If you wish to change permissions of a processor that already exists, use the following call:

changeProcessorPermissions({
    name: 'MyApp2Processor',
    role: 'Processor/MyApp2',
    allowSchedulingTo: [ 'Processor/MyApp1', 'Application/MyApp2' ]
});


This call overwrites the corresponding ACLs, so if you don't specify some of the existing permissions, they will be revoked.

Make sure the corresponding processor service is running as 'domain\MyApp1ProcessorUser' and 'domain\MyApp2ProcessorUser'.

Finally, grant read permissions for the workflows to the application roles (if they were not already granted by default via AllowStartTo attribute, see "Workflow permissions"). It is convenient if workflows of different applications are deployed to different namespaces. Suppose, in our case each application deploys its workflows to '/Workflows/<app. name>'.

var workflows = $dir.find('/Workflows/MyApp1/**', DET_WORKFLOW);
var i;

for (i = 0; i < workflows.length; i++) {
    workflows[i].acl = {
        { role: 'Application/MyApp1', permission: READ }
    };
    
    $dir.save(null, workflows[i]);
}

workflows = $dir.find('/Workflows/MyApp2/**', DET_WORKFLOW);

for (i = 0; i < workflows.length; i++) {
    workflows[i].acl = {
        { role: 'Application/MyApp2', permission: READ }
    };
    
    $dir.save(null, workflows[i]);
}

Managing sets permissions

While local sets with their permissions are managed by workflow authors (see "Workflow permissions"), the directory administrators are responsible for managing shared sets.
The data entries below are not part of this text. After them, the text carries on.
Lemma graph_jset j M k v : graph_json j M → jset j k v ⇓ jobj (<[k := v]> M).
Proof. intros [->|[-> ->]]; rewrite jset_spec, jview_jmk; done. Qed.

Lemma graph_keys j M : graph_json j M → jiter_keys j ⇓ ordered_iter M.
Proof. intros [->|[-> ->]]; [apply jiter_keys_obj|rewrite jiter_keys_null; reflexivity]. Qed.

Lemma merge_function_one_ret j M k v n :
  graph_json j M → represents v n →
  (∀ c, M !! k = Some c → ∃ nc, represents c nc ∧ same_statements nc n) →
  ∃ w, merge_function_one j (k, v) ⇓ jobj (<[k := w]> M) ∧
    match M !! k with
    | None => w = v
    | Some c => ∀ nc, represents c nc → same_statements nc n → represents w (merged_function nc n)
    end.
Proof.
  intros Hj Hv Hc. unfold merge_function_one. rewrite (graph_jindex _ _ k Hj), bind_ret.
  destruct (M !! k) as [c|] eqn:Hk; cbn [from_option id].
  - destruct (Hc c eq_refl) as (nc & Hnc & Hs). rewrite (represents_not_empty _ _ Hnc).
    destruct Hj as [->|[_ ->]]; [|by rewrite lookup_empty in Hk].
    destruct (merge_bodies_one_ret c v nc n Hnc Hv Hs) as (j1 & Hj1 & Hr1).
    destruct (merge_callers_ret j1 v _ n Hr1 Hv) as (j2 & Hj2 & Hr2).
    exists j2. split.
    + apply (jupdate_obj _ _ c); [done|]. by rewrite Hj1, bind_ret.
    + intros nc' Hnc' Hs'. destruct (merge_bodies_one_ret c v nc' n Hnc' Hv Hs') as (j1' & Hj1' & Hr1').
      replace j1' with j1 in Hr1' by congruence.
      destruct (merge_callers_ret j1 v _ n Hr1' Hv) as (j2' & Hj2' & Hr2').
      by replace j2' with j2 in Hr2' by congruence.
  - rewrite jempty_spec, jview_jmk, (graph_jset _ _ k v Hj). by exists v.
Qed.

Lemma jof_set_inj X Y : jof_set X = jof_set Y → X = Y.
Proof. intros H. pose proof (jget_set_of X) as HX. rewrite H, jget_set_of in HX. congruence. Qed.

Lemma represents_inj v n n' : represents v n → represents v n' → n = n'.
Proof.
  intros (m & -> & [] & _) (m' & Hm & [] & _). apply jmk_inj in Hm. injection Hm as <-. destruct n, n'. cbn in *.
  repeat match goal with
    | H : ?l = Some ?a, H' : ?l = Some ?b |- _ => rewrite H in H'; injection H' as H'
    end.
  repeat match goal with
    | H : jof_set _ = jof_set _ |- _ => apply jof_set_inj in H
    | H : jmk _ = jmk _ |- _ => apply jmk_inj in H; injection H as H
    end.
  by subst.
Qed.

(** ** All functions of all files *)

(** [n] is the function [k] of one of the files, as the entries [E] list them. *)
Definition occurs (E : list (string * json)) (k : string) (n : function_one) : Prop :=
  ∃ v, (k, v) ∈ E ∧ represents v n.

(** Every entry describes a function; without a body it calls nothing, and bodies
    agree on the number of statements. *)
Record entries_ok (E : list (string * json)) : Prop := {
  eo_represents : ∀ k v, (k, v) ∈ E → ∃ n, represents v n;
  eo_no_body : ∀ k n, occurs E k n → f1_hasBody n = false → f1_callees n = ∅;
  eo_statements : ∀ k n n', occurs E k n → occurs E k n' → same_statements n n'
}.

(** [n] is the union of the functions called [k]. *)
Record union_of (E : list (string * json)) (k : string) (n : function_one) : Prop := {
  uo_body : f1_hasBody n = true ↔ ∃ n', occurs E k n' ∧ f1_hasBody n' = true;
  uo_callees : ∀ x, x ∈ f1_callees n ↔ ∃ n', occurs E k n' ∧ x ∈ f1_callees n';
  uo_parents : ∀ x, x ∈ f1_parents n ↔ ∃ n', occurs E k n' ∧ x ∈ f1_parents n';
  uo_statements : ∀ n', occurs E k n' → f1_hasBody n' = true → f1_numStatements n = f1_numStatements n'
}.

Definition merged_graph (E : list (string * json)) (M : gmap string json) : Prop :=
  (∀ k, is_Some (M !! k) ↔ ∃ v, (k, v) ∈ E) ∧
  ∀ k c, M !! k = Some c → ∃ n, represents c n ∧ union_of E k n.

Lemma occurs_snoc E k' v m k n :
  represents v m → occurs (E ++ [(k', v)]) k n ↔ occurs E k n ∨ (k = k' ∧ n = m).
Proof.
  intros Hv. unfold occurs. setoid_rewrite elem_of_app. setoid_rewrite list_elem_of_singleton. split.
  - intros (w & [?|[= -> ->]] & Hw); [left; by exists w|right]. split; [done|]. by eapply represents_inj.
  - intros [(w & ? & ?)|[-> ->]]; [exists w; tauto|exists v; tauto].
Qed.

Lemma union_of_new E k v n :
  represents v n → (∀ w, (k, w) ∉ E) → union_of (E ++ [(k, v)]) k n.
Proof.
  intros Hv Hk. assert (∀ n', occurs (E ++ [(k, v)]) k n' ↔ n' = n) as Ho.
  { intros n'. rewrite (occurs_snoc _ _ _ n) by done. split; [|tauto].
    intros [(w & Hw & _)|?]; [by apply Hk in Hw|tauto]. }
  split; try intros x; setoid_rewrite Ho; naive_solver.
Qed.

Lemma ex_or_eq {A} (P Q : A → Prop) (a : A) :
  (∃ x, (P x ∨ x = a) ∧ Q x) ↔ (∃ x, P x ∧ Q x) ∨ Q a.
Proof. split; [intros (x & [?| ->] & ?); [left; by exists x|by right]|intros [(x & ? & ?)|?]; eauto]. Qed.

Lemma union_of_merged E k v n nc :
  entries_ok (E ++ [(k, v)]) → represents v n → union_of E k nc →
  union_of (E ++ [(k, v)]) k (merged_function nc n).
Proof.
  intros [_ Hnb Hst] Hv [H1 H2 H3 H4].
  assert (∀ n', occurs (E ++ [(k, v)]) k n' ↔ occurs E k n' ∨ n' = n) as Ho.
  { intros n'. rewrite (occurs_snoc _ _ _ n) by done. tauto. }
  assert (f1_hasBody n = false → f1_callees n = ∅) as Hn by (apply (Hnb k), Ho; by right).
  unfold merged_function, with_parents, with_body. split; cbn.
  - setoid_rewrite Ho. rewrite ex_or_eq, <- H1. by destruct (f1_hasBody n); cbn; destruct (f1_hasBody nc); tauto.
  - intros x. setoid_rewrite Ho. rewrite ex_or_eq, <- H2. destruct (f1_hasBody n); cbn.
    + apply elem_of_union.
    + specialize (Hn eq_refl). set_solver.
  - intros x. setoid_rewrite Ho. rewrite ex_or_eq, <- H3. destruct (f1_hasBody n); cbn; apply elem_of_union.
  - intros n' Hn' Hb'. destruct (f1_hasBody n) eqn:Hb; cbn.
    + symmetry. apply (Hst k n' n); [done|apply Ho; by right|done|done].
    + apply Ho in Hn' as [Hn'| ->]; [by apply H4|congruence].
Qed.

Lemma union_of_other E k k' v n : k ≠ k' → represents v n → ∀ c, union_of E k c → union_of (E ++ [(k', v)]) k c.
Proof.
  intros Hne Hv c [H1 H2 H3 H4]. assert (∀ n', occurs (E ++ [(k', v)]) k n' ↔ occurs E k n') as Ho.
  { intros n'. rewrite (occurs_snoc _ _ _ n) by done. tauto. }
  split; try intros x; setoid_rewrite Ho; auto.
Qed.

Lemma entries_ok_prefix E E' : entries_ok (E ++ E') → entries_ok E.
Proof.
  intros [H1 H2 H3].
  assert (∀ k n, occurs E k n → occurs (E ++ E') k n) as Ho.
  { intros k n (v & Hv & ?). exists v. split; [|done]. apply elem_of_app. by left. }
  split; [|by eauto..]. intros k v Hv. apply (H1 k). apply elem_of_app. by left.
Qed.

Lemma merge_entries_ret E L j M :
  entries_ok (E ++ L) → graph_json j M → merged_graph E M →
  ∃ j' M', foldM merge_function_one j L ⇓ j' ∧ graph_json j' M' ∧ merged_graph (E ++ L) M'.
Proof.
  revert E j M. induction L as [|[k v] L IH]; intros E j M HE Hj HM.
  { exists j, M. by rewrite app_nil_r. }
  change ((k, v) :: L) with ([(k, v)] ++ L) in HE |- *. rewrite (assoc_L (++)) in HE |- *.
  pose proof (entries_ok_prefix _ _ HE) as HE1. destruct HM as [Hdom Hrep].
  destruct (eo_represents _ HE k v) as [n Hv]; [set_solver|].
  assert (∀ nc, union_of E k nc → same_statements nc n) as Hsame.
  { intros nc [Hb _ _ Hst] Hbc Hbn. apply Hb in Hbc as (n' & Hn' & Hbn'). rewrite (Hst n' Hn' Hbn').
    apply (eo_statements _ HE1 k n' n); [|by exists v; set_solver|done|done].
    apply (occurs_snoc E k v n); [done|by left]. }
  destruct (merge_function_one_ret j M k v n Hj Hv) as (w & Hw & Hspec).
  { intros c Hc. destruct (Hrep k c Hc) as (nc & Hnc & Hu). exists nc. split; [done|]. by apply Hsame. }
  cbn [app foldM]. rewrite Hw, bind_ret.
  apply (IH (E ++ [(k, v)]) _ (<[k := w]> M)); [done|by left|]. split.
  - intros k'. rewrite lookup_insert_is_Some, Hdom. setoid_rewrite elem_of_app.
    setoid_rewrite list_elem_of_singleton. destruct (decide (k = k')); naive_solver.
  - intros k' c. rewrite lookup_insert_Some. intros [[<- <-]|[Hne Hc]].
    + destruct (M !! k) as [c|] eqn:Hk.
      * destruct (Hrep k c Hk) as (nc & Hnc & Hu). exists (merged_function nc n).
        split; [apply Hspec; [done|by apply Hsame]|by apply union_of_merged].
      * subst w. exists n. split; [done|]. apply union_of_new; [done|]. intros w Hw'.
        apply eq_None_not_Some in Hk. apply Hk, Hdom. by exists w.
    + destruct (Hrep k' c Hc) as (nc & Hnc & Hu). exists nc. split; [done|].
      by apply (union_of_other _ _ _ _ n).
Qed.
(* ===== verification/AliasRecursion.v ===== *)
(** * The recursive merge

    Merging two classes with all that follows: it terminates, because every
    merge leaves one class less, and makes the classes the least congruence that
    joins the two; the calls it returns are those that a class newly brings
    together with a function. *)

From S2P Require Import Prelude AliasNames AliasClasses AliasWf AliasClosure.

Section recursion.
Context (pre : string → Prefix → Prop) (Cg : relation string).
Hypothesis HCg : congruence pre Cg.

Abbreviation inv := (cong_inv pre Cg).
Abbreviation merging :=
  (EquivClassContainer → nat → nat → outcome (EquivClassContainer * (list (string * string) * nat))).

(** What the recursive calls are to do for containers of at most [k] classes. *)
Definition rec_ok (rec : merging) (k : nat) : Prop :=
  ∀ X D E1 E2 C1 C2,
    inv X D → E1 ≠ E2 → cells_of D !! E1 = Some C1 → cells_of D !! E2 = Some C2 →
    (∀ a b, a ∈ Objects C1 → b ∈ Objects C2 → Cg a b) → num_classes D ≤ k →
    ∃ D' calls i, rec D E1 E2 ⇓ (D', (calls, i)) ∧ inv X D' ∧ step D D' calls ∧
      (∀ a b, a ∈ Objects C1 → b ∈ Objects C2 → same D' a b).

(** A pair that is to be merged relates all objects of the two classes. *)
Lemma classes_related X D a b i j C1 C2 :
  inv X D → Cg a b → FindMap D !! a = Some i → FindMap D !! b = Some j →
  cells_of D !! i = Some C1 → cells_of D !! j = Some C2 →
  ∀ x y, x ∈ Objects C1 → y ∈ Objects C2 → Cg x y.
Proof.
  intros HI Hab Ha Hb H1 H2 x y Hx Hy. pose proof (cg_equivalence _ _ HCg).
  pose proof (ci_wf _ _ _ _ HI) as Hwf.
  transitivity a; [|transitivity b; [done|]].
  - apply (ci_sound _ _ _ _ HI). exists i. split; [by eapply wf_object|done].
  - apply (ci_sound _ _ _ _ HI). exists j. split; [done|by eapply wf_object].
Qed.

Lemma merge_objects_ok rec k X D calls L R :
  rec_ok rec k → inv ((L, R) :: X) D → num_classes D ≤ k →
  ∃ D' new, merge_objects rec (D, calls) L R ⇓ (D', calls ++ new) ∧
    inv X D' ∧ step D D' new ∧ same D' L R.
Proof.
  intros Hrec HI Hk. destruct (cong_inv_pending _ _ _ _ _ _ HI) as ([i Hi] & [j Hj] & Hab).
  unfold merge_objects, find_class. simpl. rewrite Hi, Hj. simpl.
  destruct (decide (i ≠ j)) as [Hij|Hij].
  - pose proof (ci_wf _ _ _ _ HI) as Hwf.
    destruct (wf_class _ _ _ Hwf Hi) as (C1 & HC1 & HL), (wf_class _ _ _ Hwf Hj) as (C2 & HC2 & HR).
    destruct (Hrec ((L, R) :: X) D i j C1 C2) as (D' & new & e & Hr & HI' & HS & Hsame); [done..| |done|].
    { by eapply classes_related. }
    exists D', new. rewrite Hr. split_and!; [done| |done|by apply Hsame].
    eapply cong_inv_remove; [done|]. by apply Hsame.
  - exists D, []. rewrite app_nil_r. assert (i = j) as <- by lia. assert (same D L R) by by exists i.
    split_and!; [done|by eapply cong_inv_remove|apply step_refl|done].
Qed.

(** A list of pairs, one after the other. *)
Lemma merge_list_ok rec k X D calls (l : list (string * string)) :
  rec_ok rec k → inv (l ++ X) D → num_classes D ≤ k →
  ∃ D' new, foldM (λ st e, merge_objects rec st e.1 e.2) (D, calls) l ⇓ (D', calls ++ new) ∧
    inv X D' ∧ step D D' new ∧ ∀ a b, (a, b) ∈ l → same D' a b.
Proof.
  intros Hrec. revert D calls. induction l as [|[a b] l IH]; intros D calls HI Hk; simpl.
  - exists D, []. rewrite app_nil_r. split_and!; [done..|apply step_refl|by intros ?? ?%elem_of_nil].
  - destruct (merge_objects_ok rec k (l ++ X) D calls a b) as (D1 & n1 & -> & HI1 & S1 & Hab); [done..|].
    simpl. pose proof (step_num _ _ _ S1).
    destruct (IH D1 (calls ++ n1)) as (D2 & n2 & -> & HI2 & S2 & Hl); [done|lia|].
    exists D2, (n1 ++ n2). rewrite app_assoc. split_and!; [done..|by eapply step_trans|].
    intros x y [[= -> ->]|Hxy]%elem_of_cons; [by apply (sp_mono _ _ _ S2)|by apply Hl].
Qed.

(** The objects of the two classes were apart, and are joined. *)
Lemma merged_apart D E1 E2 C1 C2 Q D' j C :
  classes_wf D → E1 ≠ E2 → cells_of D !! E1 = Some C1 → cells_of D !! E2 = Some C2 →
  (∀ a b, same (merged D E1 E2 C1 C2 Q) a b → same D' a b) →
  cells_of D !! j = Some C → j = E1 ∨ j = E2 →
  ∃ x y, x ∈ Objects C ∧ same D' x y ∧ ¬ same D x y.
Proof.
  intros Hwf Hne H1 H2 Hm Hj Hd.
  destruct (Objects C1) as [|a l1] eqn:HC1; [by destruct (cw_nonempty _ Hwf E1 C1 H1)|].
  destruct (Objects C2) as [|b l2] eqn:HC2; [by destruct (cw_nonempty _ Hwf E2 C2 H2)|].
  assert (a ∈ Objects C1) as Ha by (rewrite HC1; by left).
  assert (b ∈ Objects C2) as Hb by (rewrite HC2; by left).
  assert (¬ same D a b) as Hab.
  { intros (i & Hia & Hib). rewrite (wf_object _ _ _ _ Hwf H1 Ha) in Hia.
    rewrite (wf_object _ _ _ _ Hwf H2 Hb) in Hib. congruence. }
  assert (same D' a b) as Hs by (apply Hm, merged_joins; set_solver).
  destruct Hd as [-> | ->].
  - exists a, b. by assert (C = C1) as -> by congruence.
  - exists b, a. assert (C = C2) as -> by congruence. split_and!; [done|by apply same_sym|].
    intros ?. by apply Hab, same_sym.
Qed.
(** ** One class after the other *)

Lemma congruence_sub (pre pre' : string → Prefix → Prop) Cg :
  (∀ o p, pre o p → pre' o p) → congruence pre' Cg → congruence pre Cg.
Proof. intros Hp [H1 H2]. split; [done|]. intros o o' p p' ????. by eapply (H2 o o'); [|apply Hp..|]. Qed.

(** The prefixes of the objects when the classes [dn] have been added. *)
Definition pre_of (D : EquivClassContainer) (dn : list EquivClass) : string → Prefix → Prop :=
  foldl (λ pre E, add_pre pre (Objects E) (Prefixes E)) (prefix_of D) dn.

Lemma pre_of_spec D dn o p :
  pre_of D dn o p ↔ prefix_of D o p ∨ ∃ E, E ∈ dn ∧ o ∈ Objects E ∧ p ∈ Prefixes E.
Proof.
  unfold pre_of. generalize (prefix_of D). induction dn as [|E dn IH]; intros pre; simpl.
  - split; [by left|]. intros [?|(E & HE & _)]; [done|]. by apply elem_of_nil in HE.
  - rewrite IH. unfold add_pre. setoid_rewrite elem_of_cons. naive_solver.
Qed.

Lemma pre_of_snoc D dn E : pre_of D (dn ++ [E]) = add_pre (pre_of D dn) (Objects E) (Prefixes E).
Proof. unfold pre_of. by rewrite foldl_app. Qed.

(** Both are objects that prefixes lead to. *)
Definition owned (pre : string → Prefix → Prop) (a b : string) : Prop :=
  ∃ o p o' q, pre o p ∧ pre o' q ∧ a = pf_Object p ∧ b = pf_Object q.

Section join.
Context (pre : string → Prefix → Prop) (Cg : relation string) (G : list (string * string)).
Context (D1 : EquivClassContainer) (os : list string).
Hypothesis HCg : congruence pre Cg.
Hypothesis Hos : ∀ a b, a ∈ os → b ∈ os → Cg a b.

(** The objects [dn] of a class have been looked at: those that are known are
    in the class at [F]. *)
Record joining (dn : list string) (D : EquivClassContainer) (X : list (string * string))
    (F : option nat) : Prop := {
  jn_core : cong_core pre Cg (X ++ G) D;
  jn_static : static D1 D;
  jn_known : ∀ o, known D o ↔ known D1 o;
  jn_mono : ∀ a b, same D1 a b → same D a b;
  jn_num : num_classes D ≤ num_classes D1;
  jn_pending : ∀ a b, (a, b) ∈ X → owned pre a b;
  jn_class : ∀ o j, o ∈ dn → FindMap D !! o = Some j → F = Some j;
  jn_some : ∀ j, F = Some j → ∃ o, o ∈ dn ∧ FindMap D !! o = Some j
}.

(** Nothing to merge for this object. *)
Lemma joining_more dn D X F F' o :
  joining dn D X F → (∀ j, F = Some j → F' = Some j) → (∀ j, FindMap D !! o = Some j → F' = Some j) →
  (∀ j, F' = Some j → F = Some j ∨ FindMap D !! o = Some j) → joining (dn ++ [o]) D X F'.
Proof.
  intros [H1 H2 H3 H4 H5 H6 H7 H8] HF Ho HF'. split; try done.
  - intros x j [Hx|Hx%list_elem_of_singleton]%elem_of_app; [intros ?; eapply HF, H7; done|subst x; apply Ho].
  - intros j [Hj|Hj]%HF'; [destruct (H8 j Hj) as (x & ? & ?); exists x|exists o]; set_solver.
Qed.

Lemma join_object_ok dn D X F o :
  joining dn D X F → (∀ x, x ∈ dn → x ∈ os) → o ∈ os →
  ∃ D' X' F', join_object ((D, X), F) o ⇓ ((D', X'), F') ∧ joining (dn ++ [o]) D' X' F'.
Proof.
  intros HJ Hdn Ho. unfold join_object. destruct F as [i|].
  2: { exists D, X, (FindMap D !! o). split; [done|]. by apply (joining_more dn D X None); [..|right]. }
  destruct (FindMap D !! o) as [j|] eqn:Ej.
  2: { exists D, X, (Some i). split; [done|]. apply (joining_more dn D X (Some i)); auto. by rewrite Ej. }
  destruct (decide (j ≠ i)) as [Hij|Hij].
  2: { exists D, X, (Some i). split; [done|]. assert (j = i) as -> by lia.
       apply (joining_more dn D X (Some i)); auto. by rewrite Ej. }
  destruct HJ as [H1 H2 H3 H4 H5 H6 H7 H8]. pose proof (cc_wf _ _ _ _ H1) as Hwf.
  destruct (H8 i eq_refl) as (x & Hx & Hi).
  destruct (wf_class _ _ _ Hwf Hi) as (C1 & HC1 & Hx1), (wf_class _ _ _ Hwf Ej) as (C2 & HC2 & Ho2).
  assert (i ≠ j) as Hne by done.
  destruct (merge_classes_ret D i j C1 C2 Hwf Hne HC1 HC2) as (Q & otm & front & -> & HQ & Hfront). simpl.
  assert (∀ y, FindMap (merged D i j C1 C2 Q) !! y =
    if decide (y ∈ Objects C1 ++ Objects C2) then Some (next_cell (EquivClasses D)) else FindMap D !! y) as Hf
    by (intros y; by apply merged_find).
  unfold entry_class.
  rewrite Hf, decide_True by set_solver. simpl.
  assert (∀ a b, a ∈ Objects C1 → b ∈ Objects C2 → Cg a b) as Hrel.
  { intros a b Ha Hb. pose proof (cg_equivalence _ _ HCg). transitivity x; [|transitivity o; [by apply Hos; auto|]].
    - apply (cc_sound _ _ _ _ H1). exists i. split; by eapply wf_object.
    - apply (cc_sound _ _ _ _ H1). exists j. split; by eapply wf_object. }
  pose proof (merged_core _ _ _ D i j C1 C2 Q otm HCg H1 Hne HC1 HC2 HQ Hrel) as Hcore.
  eexists _, _, _. split; [done|]. split.
  - eapply cong_core_weaken; [exact Hcore|set_solver|].
    intros a b Hab. apply (cc_sound_pending _ _ _ _ Hcore). set_solver.
  - transitivity D; [done|apply merged_static].
  - intros y. rewrite merged_known by done. apply H3.
  - intros a b Hab. apply merged_mono; auto.
  - pose proof (merged_num D i j C1 C2 Hwf Hne HC1 HC2 Q). lia.
  - intros a b [Hab|Hab]%elem_of_app; [by apply H6|].
    destruct (merged_pair _ _ _ D i j C1 C2 Q otm HCg H1 Hne HC1 HC2 HQ Hrel a b Hab)
      as (_ & P & q & -> & -> & [y Hy] & [y' Hy']). by exists y, P, y', q.
  - intros y k Hy. rewrite Hf. case_decide as Hin; [by intros [= <-]|]. intros Hk. exfalso. apply Hin.
    apply elem_of_app in Hy as [Hy|Hy%list_elem_of_singleton].
    + pose proof (H7 y k Hy Hk) as [= <-].
      destruct (wf_class _ _ _ Hwf Hk) as (B & HB & ?). apply elem_of_app. left. by simplify_eq.
    + subst y. by apply elem_of_app; right.
  - intros k [= <-]. exists o. split; [set_solver|]. by rewrite Hf, decide_True by set_solver.
Qed.

Lemma join_objects_ok rest dn D X F :
  joining dn D X F → (∀ x, x ∈ dn ++ rest → x ∈ os) →
  ∃ D' X' F', foldM join_object ((D, X), F) rest ⇓ ((D', X'), F') ∧ joining (dn ++ rest) D' X' F'.
Proof.
  revert dn D X F. induction rest as [|o rest IH]; intros dn D X F HJ Hin; cbn [foldM].
  { exists D, X, F. by rewrite app_nil_r. }
  destruct (join_object_ok dn D X F o HJ) as (D2 & X2 & F2 & -> & HJ2); [set_solver..|].
  rewrite bind_ret.
  destruct (IH (dn ++ [o]) D2 X2 F2 HJ2) as (D3 & X3 & F3 & -> & HJ3); [set_solver|].
  exists D3, X3, F3. split; [done|]. by rewrite <- app_assoc in HJ3.
Qed.
End join.

Section classes.
Context (Cg : relation string) (G : list (string * string)).
Context (D0 : EquivClassContainer) (all : list EquivClass).
Hypothesis HCg : congruence (pre_of D0 all) Cg.
Hypothesis HG : ∀ a b, (a, b) ∈ G → Cg a b.
Hypothesis Hobjects : ∀ E a b, E ∈ all → a ∈ Objects E → b ∈ Objects E → (a, b) ∈ G.
Hypothesis Hprefixes : ∀ E p q, E ∈ all → p ∈ Prefixes E → q ∈ Prefixes E →
  pf_Member p = pf_Member q → (pf_Object p, pf_Object q) ∈ G.
Hypothesis Hnonempty : ∀ E, E ∈ all → Objects E ≠ [].

(** The classes [dn] have been added to [D0], the pairs [X] are to be merged. *)
Record joined (dn : list EquivClass) (D : EquivClassContainer) (X : list (string * string)) : Prop := {
  jd_core : cong_core (pre_of D0 dn) Cg (X ++ G) D;
  jd_static : static D0 D;
  jd_known : ∀ o, known D o ↔ known D0 o ∨ ∃ E, E ∈ dn ∧ o ∈ Objects E;
  jd_mono : ∀ a b, same D0 a b → same D a b;
  jd_done : ∀ E a b, E ∈ dn → a ∈ Objects E → b ∈ Objects E → same D a b;
  jd_num : num_classes D ≤ num_classes D0 + length dn;
  jd_pending : ∀ a b, (a, b) ∈ X → owned (pre_of D0 dn) a b
}.

Lemma pre_of_known dn D X o p : joined dn D X → pre_of D0 dn o p → known D o.
Proof.
  intros HJ Hp%pre_of_spec. apply (jd_known _ _ _ HJ).
  destruct Hp as [(i & C & Hi & _)|(E & HE & Ho & _)]; [left; by exists i|right; by exists E].
Qed.
Definition with_callees (n : json_node) (X : gset string) : json_node :=
  mkJsonNode X (jn_callers n) (jn_rest n).
Definition with_callers (n : json_node) (X : gset string) : json_node :=
  mkJsonNode (jn_callees n) X (jn_rest n).

Lemma set_callees m n X :
  node_json (jobj m) n → jset (jobj m) "callees" (jof_set X) ⇓ jobj (<["callees" := jof_set X]> m) ∧
    node_json (jobj (<["callees" := jof_set X]> m)) (with_callees n X).
Proof.
  intros (m' & Hm & Hc & (jp & Hp & HP) & Hr). apply jmk_inj in Hm. injection Hm as <-.
  split; [apply jset_obj|]. eexists. split; [done|]. split_and!.
  - exists (jof_set X). rewrite lookup_insert_eq. split; [done|apply jget_set_of].
  - exists jp. by rewrite lookup_insert_ne.
  - simpl. by rewrite Hr, delete_insert_eq.
Qed.

Lemma set_callers m n X :
  node_json (jobj m) n → jset (jobj m) "callers" (jof_set X) ⇓ jobj (<["callers" := jof_set X]> m) ∧
    node_json (jobj (<["callers" := jof_set X]> m)) (with_callers n X).
Proof.
  intros (m' & Hm & (jc & Hc & HC) & Hp & Hr). apply jmk_inj in Hm. injection Hm as <-.
  split; [apply jset_obj|]. eexists. split; [done|]. split_and!.
  - exists jc. by rewrite lookup_insert_ne.
  - exists (jof_set X). rewrite lookup_insert_eq. split; [done|apply jget_set_of].
  - simpl. by rewrite Hr, delete_insert_ne, delete_insert_eq.
Qed.

Lemma graph_of_insert J M f v n fl :
  J = jobj fl → graph_of J M → node_json v n → graph_of (jobj (<[f := v]> fl)) (<[f := n]> M).
Proof.
  intros -> (fl' & Hfl & Hg) Hv. apply jmk_inj in Hfl. injection Hfl as <-. exists (<[f := v]> fl).
  split; [done|]. intros k. destruct (decide (k = f)) as [->|Hk].
  - rewrite !lookup_insert_eq. by exists v.
  - rewrite !lookup_insert_ne by done. apply Hg.
Qed.

(** The callers of [g] get [f], if there is an entry. *)
Definition node_add_caller (f : string) (M : gmap string json_node) (g : string) : gmap string json_node :=
  match M !! g with
  | Some n => <[g := with_callers n ({[f]} ∪ jn_callers n)]> M
  | None => M
  end.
As sets are represented by single directory entries, access to them can be granted and revoked with two general ACL management functions 'grant' and 'revoke'.

First, you need to create a shared set.

createOrUpdateSet({
    at: '/Sets/Shared/MySet',
    messageType: 'MyMessageType, MyAssembly'
});


Then, call 'grant' to grant permissions.

grant({
    permission: READ | CREATE_CHILDREN,
    on: '/Sets/Shared/MySet',
    to: [ 'Application', 'Processor' ]
});


To revoke a permission, call 'revoke'.

revoke({
    permission: CREATE_CHILDREN,
    on: '/Sets/Shared/MySet',
    from: [ 'Processor' ]
});


To allow a role to read messages in a set, grant READ permission to the set; to allow to put and remove the messages, grant CREATE_CHILDREN. This, however, will be enough only for empty sets. If a set already contain messages, you need to grant READ permission on each particular message and subset (folder) to read; to put, grant CREATE_CHILDREN on each subset and, to remove the messages, grant WRITE on each message.